┌─ Input material

(** * bubbletea-menubar: navigation state machine, geometry and overlay

    A shallow embedding of the [menubar] package (the version with
    separators and disabled entries) together with the properties
    stated about it.

    Go values are modelled as follows.
    - [int] is a 64-bit two's-complement integer: a [Z] on which every
      addition and subtraction is wrapped by [wrap].
    - [string] is a byte sequence: Rocq's [string] (a list of 8-bit
      [ascii]).  Ranging over a string visits the UTF-8 rune starts.
    - a slice is a [list]; indexing out of range panics.
    - a method with a pointer receiver that updates the receiver in
      place becomes a function returning the updated receiver.  The
      open child of a node is held through a pointer and hit-testing
      updates it in place; here the updated child is returned inside
      the updated parent.  (The value that the caller passed in shares
      that child; the host keeps the returned value only.)
    - a run-time panic is the result [Panic]; a loop that is not
      structurally bounded takes fuel and may answer [OutOfFuel].
    - a loop with a [return] in its body becomes a search for the
      first element on which the body returns, followed by that body.

    The style engine (lipgloss), the Unicode functions of Go's
    [strings] package and the host's message type are external to the
    package; they are the fields of the class [Env]. *)

From Stdlib Require Import ZArith List String Ascii Bool Lia.
Import ListNotations.

Set Warnings "-register-all".

Local Open Scope string_scope.
Local Open Scope Z_scope.

(** ** Results of partial computations *)

Inductive res (A : Type) : Type :=
| Ok (a : A)
| Panic
| OutOfFuel.

Arguments Ok {A} a.
Arguments Panic {A}.
Arguments OutOfFuel {A}.

Definition bind {A B : Type} (c : res A) (k : A -> res B) : res B :=
  match c with
  | Ok a => k a
  | Panic => Panic
  | OutOfFuel => OutOfFuel
  end.

Notation "x <- c ;; k" := (bind c (fun x => k))
  (at level 61, c at next level, right associativity).
Notation "' p <- c ;; k" := (bind c (fun x => let 'p := x in k))
  (at level 61, p pattern, c at next level, right associativity).

(** ** Go's [int] *)

Definition max_int : Z := 2 ^ 63 - 1.
Definition min_int : Z := - 2 ^ 63.

Definition wrap (z : Z) : Z := (z + 2 ^ 63) mod 2 ^ 64 - 2 ^ 63.

Definition iadd (a b : Z) : Z := wrap (a + b).
Definition isub (a b : Z) : Z := wrap (a - b).

Definition fits (z : Z) : Prop := min_int <= z <= max_int.

(** ** Slices and strings *)

Definition len {A : Type} (l : list A) : Z := Z.of_nat (List.length l).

└─

Working from the data above, extract solely the lines from the one containing "[strings] package and" through the one containing "let 'p := x in k))", exactly as they appear, both included.

Reply to the task
    [strings] package and the host's message type are external to the
    package; they are the fields of the class [Env]. *)

From Stdlib Require Import ZArith List String Ascii Bool Lia.
Import ListNotations.

Set Warnings "-register-all".

Local Open Scope string_scope.
Local Open Scope Z_scope.

(** ** Results of partial computations *)

Inductive res (A : Type) : Type :=
| Ok (a : A)
| Panic
| OutOfFuel.

Arguments Ok {A} a.
Arguments Panic {A}.
Arguments OutOfFuel {A}.

Definition bind {A B : Type} (c : res A) (k : A -> res B) : res B :=
  match c with
  | Ok a => k a
  | Panic => Panic
  | OutOfFuel => OutOfFuel
  end.

Notation "x <- c ;; k" := (bind c (fun x => k))
  (at level 61, c at next level, right associativity).
Notation "' p <- c ;; k" := (bind c (fun x => let 'p := x in k))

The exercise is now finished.